Bien que Robinson puisse afficher des nuances de romantisme, nous n'avons pas besoin de nous précipiter pour critiquer cela comme un idéalisme mystificatoire. Au lieu de cela, il s'agit d'un effort pour dévoiler la qualité unique de la conscience révolutionnaire noire qui définit le quelque chose de plus de la tradition radicale noire. Disjonction synthétique. L'ordre occidental, même dans ses itérations radicales, a présumé avoir un rythme privilégié sur la façon de faire face au monde. Il se vante d'une vue unique, de la bonne vue. Mais Marxisme noir nous enseigne que cet avantage ne se voit pas accorder un accès exclusif au Réel (soit le réel de l'histoire, soit le réel d'orientation méthodologique).

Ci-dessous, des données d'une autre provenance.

Lemma mirrored_step pool pool' : mirrored pool → pool_step pool pool' → mirrored pool'.
Proof.
  intros (Hlen & Hall & Hout) Hstep. destruct Hstep as [i c T1 T2 c' cs Hi Hstep].
  cbn [p_com p_clients] in *.
  assert (∃ p, ps !! i = Some p) as [p Hp].
  { apply lookup_lt_is_Some. rewrite <- Hlen. by apply lookup_lt_is_Some; eexists. }
  destruct (Hall i p c Hp Hi) as (σ & Hl & Hm).
  destruct (mirrors_step _ _ _ _ _ _ _ Hm Hstep) as (Hothers & [p' σ'] & Hl' & Hm').
  assert (cl_prog c' = p') as <- by apply Hm'.
  split; [cbn [p_clients]; by rewrite length_insert|]. cbn [p_com p_clients]. split.
  - intros j q d Hq Hd. destruct (decide (j = i)) as [->|Hne].
    + rewrite list_lookup_insert_eq in Hd by by eapply lookup_lt_Some. simplify_eq.
      exists σ'. split; [by etrans|done].
    + rewrite list_lookup_insert_ne in Hd by done. destruct (Hall j q d Hq Hd) as (τ & Hlτ & Hmτ).
      exists τ. split; [done|]. eapply mirrors_other; [done|]. intros k Hk. apply Hothers.
      intros Hk'. by destruct (Hapart j i k).
  - intros k Hk. rewrite (Hout k Hk). apply Hothers. by eapply Hk.
Qed.

Lemma mirrored_steps pool : rtc pool_step (pool_of T ps) pool → mirrored pool.
Proof.
  intros Hsteps. assert (∀ p, mirrored p → rtc pool_step p pool → mirrored pool) as Hind.
  { clear Hsteps. intros p Hp Hsteps. induction Hsteps; eauto using mirrored_step. }
  eapply Hind; [apply mirrored_start|done].
Qed.

(** At every moment each client has got, with the answers it was given, to
    where it could be alone on the tables the pool started from, and the rows
    of its footprint are those it would have left. *)
Lemma pool_isolated pool i p c :
  rtc pool_step (pool_of T ps) pool → ps !! i = Some p → p_clients pool !! i = Some c →
  ∃ σ, rtc free (p, start 0 T) (cl_prog c, σ) ∧ agree (Ks i) (p_com pool) (com σ) ∧
    (∀ a, cl_prog c = Ret a → P a ∧ work σ = None).
Proof.
  intros Hsteps Hp Hc. destruct (mirrored_steps _ Hsteps) as (_ & Hall & _).
  destruct (Hall i p c Hp Hc) as (σ & Hl & Hm). exists σ. split; [done|].
  destruct Hm as (_ & Ha & Htx). split; [done|]. intros a Ha'. rewrite Ha' in Htx.
  destruct (cl_tx c), (work σ); try done; [by destruct Htx as [[? _] _]|]. by destruct Htx.
Qed.

(** *** In turn *)

(** [T'] once the first [m] clients of a pool that ended in [T''] have run. *)
Definition turned (T'' : Tables) (m : nat) (T' : Tables) : Prop :=
  (∀ i k, (i < m)%nat → Ks i k → slice_of T' k = slice_of T'' k) ∧
  (∀ k, (∀ i, (i < m)%nat → ¬ Ks i k) → slice_of T' k = slice_of T k).

Lemma in_turn_from t pool rs m T' :
  clock t → rtc pool_step (pool_of T ps) pool → p_clients pool = (λ a, mkClient (Ret a) None) <$> rs →
  length rs = length ps → turned (p_com pool) m T' →
  ∃ T'', in_turn (drop m ps) T' (drop m rs) T'' ∧ turned (p_com pool) (m + length (drop m ps)) T''.
Proof.
  intros Htime Hsteps Hfin Hlen. remember (drop m ps) as todo eqn:Htodo. revert m T' Htodo.
  induction todo as [|p todo IH]; intros m T' Htodo Ht.
  { exists T'. rewrite Nat.add_0_r. split; [|done]. rewrite drop_ge; [constructor|].
    rewrite Hlen. destruct (decide (m < length ps)%nat) as [Hm|]; [|lia].
    pose proof (f_equal length Htodo) as Hl. rewrite length_drop in Hl. simpl in Hl. lia. }
  assert (ps !! m = Some p) as Hp by by rewrite <- (Nat.add_0_r m), <- lookup_drop, <- Htodo.
  destruct (lookup_lt_is_Some_2 rs m) as [a Ha]; [rewrite Hlen; by eapply lookup_lt_Some|].
  destruct (pool_isolated pool m p (mkClient (Ret a) None) Hsteps Hp) as (σ & Hl & Hagr & Hend).
  { by rewrite Hfin, list_lookup_fmap, Ha. }
  destruct (Hend a eq_refl) as [_ Hw]. destruct Ht as [Hin Hnot].
  destruct (free_transfer (Ks m) (closed P) p (start 0 T) a σ false (start 0 T')) as (τ & o & Hlτ & Hrel & [-> _] & Hout).
  { by eapply Hops. }
  { apply related_idle; [|done..]. intros k Hk. symmetry. apply Hnot. intros i Hi Hk'.
    pose proof (Hapart i m k Hk' Hk). lia. }
  { done. }
  destruct Hrel as (Hcom & Hwork). rewrite Hw in Hwork. destruct (work τ) eqn:Hwτ; [done|].
  destruct (free_lone _ _ _ _ _ Htime Hlτ) as (c & c' & Hc & Hlc).
  destruct (IH (S m) (com τ)) as (T'' & Hturn & Ht'').
  { rewrite (drop_S _ _ _ Hp) in Htodo. by simplify_eq. }
  { split.
    - intros i k Hi Hk. destruct (decide (i = m)) as [->|Hne]; [by rewrite <- Hcom, <- Hagr|].
      rewrite <- (Hin i k) by (done || lia). symmetry. apply Hout. intros Hk'.
      by apply Hne, (Hapart i m k).
    - intros k Hk. rewrite <- (Hnot k) by (intros i Hi; apply Hk; lia). symmetry. apply Hout. apply Hk. lia. }
  exists T''. split; [|by replace (m + length (p :: todo))%nat with (S m + length todo)%nat by (simpl; lia)].
  rewrite (drop_S rs a m Ha). by eapply (turn_cons _ _ _ c _ (set_clk c' τ)).
Qed.

(** A pool that has run to its end has done what its programs do one after
    the other. *)
Lemma pool_in_turn t pool rs `{!∀ i k, Decision (Ks i k)} :
  clock t → rtc pool_step (pool_of T ps) pool → p_clients pool = (λ a, mkClient (Ret a) None) <$> rs →
  in_turn ps T rs (p_com pool).
Proof.
  intros Htime Hsteps Hfin. destruct (mirrored_steps _ Hsteps) as (Hlen & _ & Hnone).
  rewrite Hfin, length_fmap in Hlen.
  destruct (in_turn_from t pool rs 0 T Htime Hsteps Hfin Hlen) as (T'' & Hturn & Hin & Hnot).
  { split; [intros; lia|done]. }
  rewrite !drop_0 in *. replace (p_com pool) with T''; [done|]. apply tables_ext. intros k. simpl in *.
  destruct (decide (Exists (λ i, Ks i k) (seq 0 (length ps)))) as [He|Hne].
  - apply list.Exists_exists in He as (i & Hi & Hk). apply elem_of_seq in Hi. apply (Hin i k); [lia|done].
  - assert (∀ i, (i < length ps)%nat → ¬ Ks i k) as Hk.
    { intros i Hi Hk. apply Hne, list.Exists_exists. exists i. split; [apply elem_of_seq; lia|done]. }
    rewrite Hnot by done. apply Hnone. intros i p Hp. apply Hk. by eapply lookup_lt_Some.
Qed.
End isolation.
End machine.

(** A clock of more readings allows more. *)
Lemma client_step_clock (F refreshing : Prop) (clock clock' : Z → Prop) {A} T (c : Client A) T' c' :
  (∀ t, clock t → clock' t) →
  client_step F refreshing clock T c T' c' → client_step F refreshing clock' T c T' c'.
Proof. intros Hc Hstep. destruct Hstep; by econstructor; eauto. Qed.

Lemma pool_steps_clock (F refreshing : Prop) (clock clock' : Z → Prop) {A} (P P' : Pool A) :
  (∀ t, clock t → clock' t) → rtc (pool_step F refreshing clock) P P' → rtc (pool_step F refreshing clock') P P'.
Proof.
  intros Hc Hs. induction Hs as [P|P P1 P' Hstep _ IH]; [done|]. eapply rtc_l; [|exact IH].
  destruct Hstep as [i c T T' c' cs Hi Hstep]. econstructor; [exact Hi|]. by eapply client_step_clock.
Qed.

(** ** An executable scheduler *)

#[export] Instance key_row_eq_dec : EqDecision KeyRow.
Proof. solve_decision. Defined.
#[export] Instance spec_float_eq_dec : EqDecision SpecFloat.spec_float.
Proof. solve_decision. Defined.
#[export] Instance tables_eq_dec : EqDecision Tables.
Proof. solve_decision. Defined.

Definition tx_done : dberr := "sql: transaction has already been committed or rolled back".

Section scheduler.
Context (ns : Z).

(** The next call of a client on an engine that does not fail, unless it is a
    commit that would have to merge. *)
Definition next_call {A} (T : Tables) (c : Client A) : option (Tables * Client A) :=
  let tx := cl_tx c in
  match cl_prog c with
  | Ret _ => None
  | Vis e k =>
      match e in event X return (X → prog A) → option (Tables * Client A) with
      | Now => λ k, Some (T, mkClient (k ns) tx)
      | Exec DB s => λ k, let '(r, T') := ref_exec s T false in Some (T', mkClient (k r) tx)
      | Exec TX s => λ k,
          match tx with
          | Some x =>
              let '(r, W) := ref_exec s (tx_work x) false in
              Some (T, mkClient (k r) (Some (mkTx (tx_base x) W)))
          | None => Some (T, mkClient (k (inl tx_done)) None)
          end
      | Query DB q => λ k, Some (T, mkClient (k (ref_query q T false)) tx)
      | Query TX q => λ k,
          match tx with
          | Some x => Some (T, mkClient (k (ref_query q (tx_work x) false)) tx)
          | None => Some (T, mkClient (k (inl tx_done)) None)
          end
      | BeginTx => λ k,
          match tx with None => Some (T, mkClient (k None) (Some (mkTx T T))) | Some _ => None end
      | Commit => λ k,
          match tx with
          | Some x =>
              if decide (tx_base x = T) then Some (tx_work x, mkClient (k None) None)
              else if decide (tx_work x = tx_base x) then Some (T, mkClient (k None) None)
              else None
          | None => Some (T, mkClient (k (Some tx_done)) None)
          end
      | Rollback => λ k, Some (T, mkClient (k tt) None)
      | RangeMap ks => λ k, Some (T, mkClient (k ks) tx)
      end k
  end.

(** A schedule: the next call of a client, or a fresh snapshot for a
    transaction that has changed nothing. *)
Inductive move := Call (i : nat) | Refresh (i : nat).

Definition play_move {A} (m : move) (P : Pool A) : option (Pool A) :=
  match m with
  | Call i =>
      c ← p_clients P !! i;
      '(T, c') ← next_call (p_com P) c;
      Some (mkPool T (<[i := c']> (p_clients P)))
  | Refresh i =>
      c ← p_clients P !! i;
      tx ← cl_tx c;
      if decide (tx_work tx = tx_base tx) then
        Some (mkPool (p_com P) (<[i := mkClient (cl_prog c) (Some (mkTx (p_com P) (p_com P)))]> (p_clients P)))
      else None
  end.

Fixpoint play {A} (ms : list move) (P : Pool A) : option (Pool A) :=
  match ms with
  | [] => Some P
  | m :: ms => P' ← play_move m P; play ms P'
  end.

(** [n] calls of client [i]. *)
Definition calls (i n : nat) : list move := replicate n (Call i).

Lemma ref_exec_reliable s T r T' : ref_exec s T false = (r, T') → exec_outcome False s T r T'.
Proof. unfold ref_exec, exec_outcome. intros. split_matches; auto. Qed.

Lemma ref_query_reliable {R} (q : query R) T : query_outcome False q T (ref_query q T false).
Proof. unfold ref_query, query_outcome, sql_answer. destruct (sql_order q); eauto. Qed.

Lemma merges_unchanged tx T : tx_work tx = tx_base tx → merges tx T T.
Proof. intros Hw k. left. by rewrite Hw. Qed.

Cela ne veut pas dire que Marxisme noir est un travail complet. Comme Carole Boyce Davies et al., ont noté: «Alors que Robinson propose la critique que la race et le sexe ont été effacés dans le marxisme, il répète la même erreur (par une négligence notable) du sujet de genre noir. Cependant, suite à l’invitation de l’ancien élève de Robinson, H.L.T Quan, Davies considère que «le travail de Robinson est ouvert, offrant l’espace dans lequel une gamme d’autres projets intellectuels pourraient évoluer». C'est cette dernière ouverture qui articule l'immensité que nous avons constatée au début de cette missive.
Et quant à la mélodie unique que nous pouvons fredonner, avec l'espoir que la force de sa simplicité puisse se loger dans nos propres pratiques de pensée et d'action: «Ce n'est pas à un peuple d'être la solution ou le problème. Mais une civilisation affolée par ses propres hypothèses et contradictions perverses est lâche dans le monde. Une tradition radicale noire formée en opposition à cette civilisation et consciente d'elle-même est une partie de la solution. La maturité des autres oppositions générées de l'intérieur et de l'extérieur de la société occidentale reste problématique. Mais pour l'instant, nous devons être comme un »(p. 318).
L'image définie reproduit W.E.B. Du Bois, Ville et population rurale, 1890.